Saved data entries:
■ ■ ■ ■

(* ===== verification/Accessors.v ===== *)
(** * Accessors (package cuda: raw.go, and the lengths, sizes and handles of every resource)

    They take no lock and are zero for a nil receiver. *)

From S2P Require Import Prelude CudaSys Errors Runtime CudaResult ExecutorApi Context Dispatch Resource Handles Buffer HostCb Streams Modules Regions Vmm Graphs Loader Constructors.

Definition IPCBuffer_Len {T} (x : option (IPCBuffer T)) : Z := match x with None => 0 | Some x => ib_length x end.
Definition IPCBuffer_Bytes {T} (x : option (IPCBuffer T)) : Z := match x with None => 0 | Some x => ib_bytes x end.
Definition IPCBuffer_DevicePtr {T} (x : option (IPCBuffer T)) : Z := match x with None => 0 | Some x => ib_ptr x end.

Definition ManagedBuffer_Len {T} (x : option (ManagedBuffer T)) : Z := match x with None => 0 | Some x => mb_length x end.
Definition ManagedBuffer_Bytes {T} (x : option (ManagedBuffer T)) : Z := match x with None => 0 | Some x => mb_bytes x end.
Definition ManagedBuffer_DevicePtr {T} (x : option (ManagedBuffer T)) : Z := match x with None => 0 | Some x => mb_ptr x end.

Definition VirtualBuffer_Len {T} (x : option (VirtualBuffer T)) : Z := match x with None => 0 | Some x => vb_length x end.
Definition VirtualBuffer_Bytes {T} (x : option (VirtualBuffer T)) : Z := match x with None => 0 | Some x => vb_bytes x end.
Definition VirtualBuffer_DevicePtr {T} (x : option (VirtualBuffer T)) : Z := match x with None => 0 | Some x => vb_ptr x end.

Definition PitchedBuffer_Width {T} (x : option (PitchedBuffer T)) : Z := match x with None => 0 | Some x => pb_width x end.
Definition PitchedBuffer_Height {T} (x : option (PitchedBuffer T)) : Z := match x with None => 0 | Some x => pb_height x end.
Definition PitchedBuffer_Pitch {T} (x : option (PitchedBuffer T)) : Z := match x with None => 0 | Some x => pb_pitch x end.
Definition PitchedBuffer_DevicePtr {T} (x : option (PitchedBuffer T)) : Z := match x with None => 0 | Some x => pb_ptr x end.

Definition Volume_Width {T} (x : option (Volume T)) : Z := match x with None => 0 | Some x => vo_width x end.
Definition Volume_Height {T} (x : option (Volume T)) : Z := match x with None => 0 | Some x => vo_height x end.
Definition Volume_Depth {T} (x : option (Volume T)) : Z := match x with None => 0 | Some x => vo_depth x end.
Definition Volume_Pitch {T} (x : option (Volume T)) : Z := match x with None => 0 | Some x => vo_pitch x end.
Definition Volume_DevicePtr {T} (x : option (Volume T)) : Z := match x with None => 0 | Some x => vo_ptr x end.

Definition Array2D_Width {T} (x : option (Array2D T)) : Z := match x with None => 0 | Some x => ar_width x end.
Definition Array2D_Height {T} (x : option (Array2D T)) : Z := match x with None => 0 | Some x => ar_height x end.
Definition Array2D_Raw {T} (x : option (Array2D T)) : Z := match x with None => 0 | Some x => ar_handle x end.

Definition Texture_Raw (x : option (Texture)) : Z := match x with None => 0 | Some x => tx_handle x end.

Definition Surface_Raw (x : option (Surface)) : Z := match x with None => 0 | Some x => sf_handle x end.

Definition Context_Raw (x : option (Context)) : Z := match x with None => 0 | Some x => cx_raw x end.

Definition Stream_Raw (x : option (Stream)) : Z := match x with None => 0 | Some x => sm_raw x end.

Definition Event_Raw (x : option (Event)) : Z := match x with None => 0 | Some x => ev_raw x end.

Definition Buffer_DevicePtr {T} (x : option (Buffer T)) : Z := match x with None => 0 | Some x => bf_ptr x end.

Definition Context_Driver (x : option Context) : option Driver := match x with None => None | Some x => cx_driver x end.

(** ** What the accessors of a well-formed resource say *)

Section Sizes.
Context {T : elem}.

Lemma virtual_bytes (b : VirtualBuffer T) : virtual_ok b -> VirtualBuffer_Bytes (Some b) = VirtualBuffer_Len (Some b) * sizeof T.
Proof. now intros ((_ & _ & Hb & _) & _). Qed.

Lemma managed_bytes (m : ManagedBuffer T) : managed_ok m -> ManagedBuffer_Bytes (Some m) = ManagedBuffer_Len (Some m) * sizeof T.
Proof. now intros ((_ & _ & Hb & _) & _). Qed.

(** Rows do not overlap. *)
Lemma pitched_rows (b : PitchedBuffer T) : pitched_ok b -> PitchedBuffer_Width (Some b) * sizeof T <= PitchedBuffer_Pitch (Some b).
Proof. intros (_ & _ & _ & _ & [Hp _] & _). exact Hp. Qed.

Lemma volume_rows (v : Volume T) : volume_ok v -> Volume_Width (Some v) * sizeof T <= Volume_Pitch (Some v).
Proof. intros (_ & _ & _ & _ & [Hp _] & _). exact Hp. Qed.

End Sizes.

■ ■ ■ ■

Take the entries above and write them out again unchanged.

(* ===== verification/Accessors.v ===== *)
(** * Accessors (package cuda: raw.go, and the lengths, sizes and handles of every resource)

    They take no lock and are zero for a nil receiver. *)

From S2P Require Import Prelude CudaSys Errors Runtime CudaResult ExecutorApi Context Dispatch Resource Handles Buffer HostCb Streams Modules Regions Vmm Graphs Loader Constructors.

Definition IPCBuffer_Len {T} (x : option (IPCBuffer T)) : Z := match x with None => 0 | Some x => ib_length x end.
Definition IPCBuffer_Bytes {T} (x : option (IPCBuffer T)) : Z := match x with None => 0 | Some x => ib_bytes x end.
Definition IPCBuffer_DevicePtr {T} (x : option (IPCBuffer T)) : Z := match x with None => 0 | Some x => ib_ptr x end.

Definition ManagedBuffer_Len {T} (x : option (ManagedBuffer T)) : Z := match x with None => 0 | Some x => mb_length x end.
Definition ManagedBuffer_Bytes {T} (x : option (ManagedBuffer T)) : Z := match x with None => 0 | Some x => mb_bytes x end.
Definition ManagedBuffer_DevicePtr {T} (x : option (ManagedBuffer T)) : Z := match x with None => 0 | Some x => mb_ptr x end.

Definition VirtualBuffer_Len {T} (x : option (VirtualBuffer T)) : Z := match x with None => 0 | Some x => vb_length x end.
Definition VirtualBuffer_Bytes {T} (x : option (VirtualBuffer T)) : Z := match x with None => 0 | Some x => vb_bytes x end.
Definition VirtualBuffer_DevicePtr {T} (x : option (VirtualBuffer T)) : Z := match x with None => 0 | Some x => vb_ptr x end.

Definition PitchedBuffer_Width {T} (x : option (PitchedBuffer T)) : Z := match x with None => 0 | Some x => pb_width x end.
Definition PitchedBuffer_Height {T} (x : option (PitchedBuffer T)) : Z := match x with None => 0 | Some x => pb_height x end.
Definition PitchedBuffer_Pitch {T} (x : option (PitchedBuffer T)) : Z := match x with None => 0 | Some x => pb_pitch x end.
Definition PitchedBuffer_DevicePtr {T} (x : option (PitchedBuffer T)) : Z := match x with None => 0 | Some x => pb_ptr x end.

Definition Volume_Width {T} (x : option (Volume T)) : Z := match x with None => 0 | Some x => vo_width x end.
Definition Volume_Height {T} (x : option (Volume T)) : Z := match x with None => 0 | Some x => vo_height x end.
Definition Volume_Depth {T} (x : option (Volume T)) : Z := match x with None => 0 | Some x => vo_depth x end.
Definition Volume_Pitch {T} (x : option (Volume T)) : Z := match x with None => 0 | Some x => vo_pitch x end.
Definition Volume_DevicePtr {T} (x : option (Volume T)) : Z := match x with None => 0 | Some x => vo_ptr x end.

Definition Array2D_Width {T} (x : option (Array2D T)) : Z := match x with None => 0 | Some x => ar_width x end.
Definition Array2D_Height {T} (x : option (Array2D T)) : Z := match x with None => 0 | Some x => ar_height x end.
Definition Array2D_Raw {T} (x : option (Array2D T)) : Z := match x with None => 0 | Some x => ar_handle x end.

Definition Texture_Raw (x : option (Texture)) : Z := match x with None => 0 | Some x => tx_handle x end.

Definition Surface_Raw (x : option (Surface)) : Z := match x with None => 0 | Some x => sf_handle x end.

Definition Context_Raw (x : option (Context)) : Z := match x with None => 0 | Some x => cx_raw x end.

Definition Stream_Raw (x : option (Stream)) : Z := match x with None => 0 | Some x => sm_raw x end.

Definition Event_Raw (x : option (Event)) : Z := match x with None => 0 | Some x => ev_raw x end.

Definition Buffer_DevicePtr {T} (x : option (Buffer T)) : Z := match x with None => 0 | Some x => bf_ptr x end.

Definition Context_Driver (x : option Context) : option Driver := match x with None => None | Some x => cx_driver x end.

(** ** What the accessors of a well-formed resource say *)

Section Sizes.
Context {T : elem}.

Lemma virtual_bytes (b : VirtualBuffer T) : virtual_ok b -> VirtualBuffer_Bytes (Some b) = VirtualBuffer_Len (Some b) * sizeof T.
Proof. now intros ((_ & _ & Hb & _) & _). Qed.

Lemma managed_bytes (m : ManagedBuffer T) : managed_ok m -> ManagedBuffer_Bytes (Some m) = ManagedBuffer_Len (Some m) * sizeof T.
Proof. now intros ((_ & _ & Hb & _) & _). Qed.

(** Rows do not overlap. *)
Lemma pitched_rows (b : PitchedBuffer T) : pitched_ok b -> PitchedBuffer_Width (Some b) * sizeof T <= PitchedBuffer_Pitch (Some b).
Proof. intros (_ & _ & _ & _ & [Hp _] & _). exact Hp. Qed.

Lemma volume_rows (v : Volume T) : volume_ok v -> Volume_Width (Some v) * sizeof T <= Volume_Pitch (Some v).
Proof. intros (_ & _ & _ & _ & [Hp _] & _). exact Hp. Qed.

End Sizes.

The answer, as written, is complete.